# Cluster analysis (batch/pipeline)

11.8.2021 (8.9.2022) Sören Doose

## Initial setup

In [None]:
import sys
from pathlib import Path
import re
import pickle
import logging

%matplotlib inline

import numpy as np
import pandas as pd
import matplotlib.pyplot as plt
from scipy import stats
from tqdm.notebook import tqdm
import seaborn as sns
import plotly.express as px
from plotly.subplots import make_subplots
import plotly.graph_objects as go

import locan as lc

In [None]:
lc.show_versions(dependencies=False)

In [None]:
logging.basicConfig(stream=sys.stdout, level=logging.INFO, format='%(asctime)s - %(name)s - %(levelname)s - %(message)s')
logger = logging.getLogger()

## File list

The dataset should have been corrected for drift and chromatic abberation.

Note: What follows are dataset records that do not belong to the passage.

(** ** SpectrumEnergyGroupMaker *)

(** Modelled from the spec: the classes [EnergyBounds] and
    [SpectrumObservation], which are not among the sources.  The spec gives
    the input of the grouping as the "spectral observation binning
    (lower/upper bin edges with physical units)": [lower_bounds] and
    [upper_bounds] hold the lower and the upper edge of every bin, [nbins] is
    the number of bins, [e_reco] is the binning of the observation. *)
Record EnergyBounds : Type := mkEnergyBounds {
  lower_bounds : list Quantity;
  upper_bounds : list Quantity
}.

Definition nbins (e : EnergyBounds) : Z := Z.of_nat (List.length (lower_bounds e)).

Record SpectrumObservation : Type := mkSpectrumObservation {
  e_reco : EnergyBounds
}.

Definition groups_from_obs (obs : SpectrumObservation) : result SpectrumEnergyGroups :=
  let ebounds_obs := e_reco obs in
  let size := nbins ebounds_obs in
  table <- Table_from_columns
             (np.arange 0 size)
             (np.arange 0 size)
             (repeat "normal" (Z.to_nat size))
             (lower_bounds ebounds_obs)
             (upper_bounds ebounds_obs) ;;
  from_total_table table.

(** The loop that creates the normal groups; the state of the loop is the
    list [groups] and the counter [energy_group_idx]. *)
Fixpoint normal_groups (ebounds_obs : EnergyBounds) (lower_indices : list Z)
    (indices : list Z) (groups : list SpectrumEnergyGroup) (energy_group_idx : Z)
    : result (list SpectrumEnergyGroup * Z) :=
  match indices with
  | [] => Ok (groups, energy_group_idx)
  | index :: indices' =>
      lo <- np.getitem lower_indices index ;;
      hi <- np.getitem lower_indices (index + 1) ;;
      e_min <- np.getitem (lower_bounds ebounds_obs) lo ;;
      e_max <- np.getitem (upper_bounds ebounds_obs) (hi - 1) ;;
      group <- init energy_group_idx lo (hi - 1) "normal" e_min e_max ;;
      normal_groups ebounds_obs lower_indices indices'
        (groups ++ [group]) (energy_group_idx + 1)
  end.

Definition compute_groups_fixed (obs : SpectrumObservation) (ebounds : list Quantity)
    : result SpectrumEnergyGroups :=
  let ebounds_obs := e_reco obs in
  let groups := [] in
  let energy_binning_offset := map (fun e => e - 1 * MeV) ebounds in
  let diff :=
    map (fun e => map (fun lo => e - lo) (lower_bounds ebounds_obs))
        energy_binning_offset in
  lower_indices <- np.argmin_axis1 (List.length (lower_bounds ebounds_obs))
                     (map (map np.sign) diff) ;;
  last <- np.getitem lower_indices (-1) ;;
  lower_indices <- (if last =? 0
                    then np.setitem lower_indices (-1) (nbins ebounds_obs)
                    else Ok lower_indices) ;;
  let energy_group_idx := 0 in
  first <- np.getitem lower_indices 0 ;;
  st <- (if first >? 0 then
           e_min <- np.getitem (lower_bounds ebounds_obs) 0 ;;
           e_max <- np.getitem (upper_bounds ebounds_obs) (first - 1) ;;
           group <- init energy_group_idx 0 (first - 1) "underflow" e_min e_max ;;
           Ok (groups ++ [group], energy_group_idx + 1)
         else Ok (groups, energy_group_idx)) ;;
  st <- normal_groups ebounds_obs lower_indices
          (np.arange 0 (Z.of_nat (List.length ebounds) - 1)) (fst st) (snd st) ;;
  let groups := fst st in
  let energy_group_idx := snd st in
  maxbin <- np.getitem lower_indices (-1) ;;
  if maxbin <? nbins ebounds_obs then
    e_min <- np.getitem (lower_bounds ebounds_obs) maxbin ;;
    e_max <- np.getitem (upper_bounds ebounds_obs) (-1) ;;
    group <- init energy_group_idx maxbin (nbins ebounds_obs - 1) "overflow" e_min e_max ;;
    Ok (groups ++ [group])
  else Ok groups.

(** The observation of the tests: 9 bins of width 1 TeV from 1 to 10 TeV. *)
Definition obs_1_10 : SpectrumObservation :=
  mkSpectrumObservation
    (mkEnergyBounds (map (fun k => k * TeV) (np.arange 1 10))
                    (map (fun k => k * TeV) (np.arange 2 11))).

(** ** Data of the tests *)

(** The groups of the tests of [SpectrumEnergyGroups]. *)
Definition test_groups : SpectrumEnergyGroups :=
  [ mkSpectrumEnergyGroup 0 10 20 "normal" (100 * TeV) (210 * TeV);
    mkSpectrumEnergyGroup 1 21 25 "normal" (210 * TeV) (260 * TeV);
    mkSpectrumEnergyGroup 5 26 26 "normal" (260 * TeV) (270 * TeV);
    mkSpectrumEnergyGroup 6 27 30 "normal" (270 * TeV) (300 * TeV) ].

(** A table with row order 2, 0, 1, 0 of the group indices. *)
Definition table_unordered : Table :=
  [ mkRow 7 2 "overflow" (7 * TeV) (8 * TeV);
    mkRow 3 0 "underflow" (3 * TeV) (4 * TeV);
    mkRow 5 1 "normal" (5 * TeV) (6 * TeV);
    mkRow 4 0 "underflow" (4 * TeV) (5 * TeV) ].

(** The same rows, the last one with another bin type than its group. *)
Definition table_inconsistent : Table :=
  [ mkRow 7 2 "overflow" (7 * TeV) (8 * TeV);
    mkRow 3 0 "underflow" (3 * TeV) (4 * TeV);
    mkRow 5 1 "normal" (5 * TeV) (6 * TeV);
    mkRow 4 0 "normal" (4 * TeV) (5 * TeV) ].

Set the directory in which a set of localization files is found.

In [None]:
directory = Path(r'.') / '../data/Titration'
assert directory.exists()

In [None]:
files = list(directory.glob('**/*.yaml'))
print(f'Number of files: {len(files)}')
for i, file in enumerate(files):
    print(i,":", file);

## Set up the pipeline

In [None]:
def computation(self, file):
    """
    Analysis procedure on a LocData object specified by file.
    
    Parameters
    ----------
    self : Pipeline
        Pipeline object that collects results of the analysis procedure.
    file : str
        File path for roi-file.
        
    Returns
    -------
    Pipeline
        The Pipeline object specified by `self`.
    """    
    # Prologue
    self.file_indicator = Path(file) #.stem
    
    # Load locdata
    logger.debug(f'Loading')
    roi = lc.Roi.from_yaml(path=file)
    roi.reference.file_path = str(Path(file)
                              .relative_to(Path('.'))
                              .with_name(Path(roi.reference.file_path).name)
                             )
    locdata = roi.locdata()
    
    # Prerequisites
    if not len(locdata)>1:
        logger.info(f'Not enough data in file: {file}')
        return None
    
    # Select
    condition = '0 < frame < 15_000 and ' \
                '8000 < intensity'
    locdata = lc.select_by_condition(locdata, condition=condition)
    
    # compute cluster
    logger.debug('Processing Cluster')
    self.noise, self.clust = lc.cluster_dbscan(locdata, eps=20, min_samples=3)
    
    # add properties
    for reference in self.clust.references:
        reference.properties['intensity'] = reference.data.intensity.sum()
        reference.properties['intensity_mean'] = reference.data.intensity.mean()
        reference.properties['local_background_mean'] = reference.data.local_background.mean()
        reference.properties['frame_mean'] = reference.data.frame.mean()
        reference.properties['frame_std'] = reference.data.frame.std()
        
    new_df = pd.DataFrame([reference.properties for reference in self.clust.references])
    new_df.index = self.clust.data.index
    self.clust.dataframe.update(new_df)
    new_columns = [column for column in new_df.columns if column in self.clust.dataframe.columns]
    new_df.drop(columns=new_columns, inplace=True, errors='ignore')
    self.clust.dataframe = pd.concat([self.clust.dataframe, new_df], axis=1)
    
    # compute convex hull
    logger.debug('Processing convex hulls')
    self.clust.update_convex_hulls_in_references()
    self.clust.data.fillna(0, inplace=True)
    
    # select cluster
    logger.debug('Processing Cluster Selection')
    if self.clust.data.empty:
        self.clust_selection = self.clust
    else:
        condition = '0 < localization_count and ' \
                    '0 < region_measure_ch'
        self.clust_selection = lc.select_by_condition(self.clust, condition=condition)
        references_ = [self.clust.references[i] for i in self.clust_selection.indices]
        self.clust_selection.reduce()
        self.clust_selection.references = references_

    logger.debug('Processing Properties')
    if self.clust_selection.data.empty:
        # LocalizationProperty
        self.lp_localization_count = None
        self.lp_region_measure_ch = None

        # Scalar properties
        self.n_locs_in_cluster = np.nan
        self.n_locs_in_cluster_relative = np.nan
    
    else:
        # LocalizationProperty
        self.lp_localization_count = lc.LocalizationProperty(loc_property='localization_count').compute(self.clust_selection)
        self.lp_region_measure_ch = lc.LocalizationProperty(loc_property='region_measure_ch').compute(self.clust_selection)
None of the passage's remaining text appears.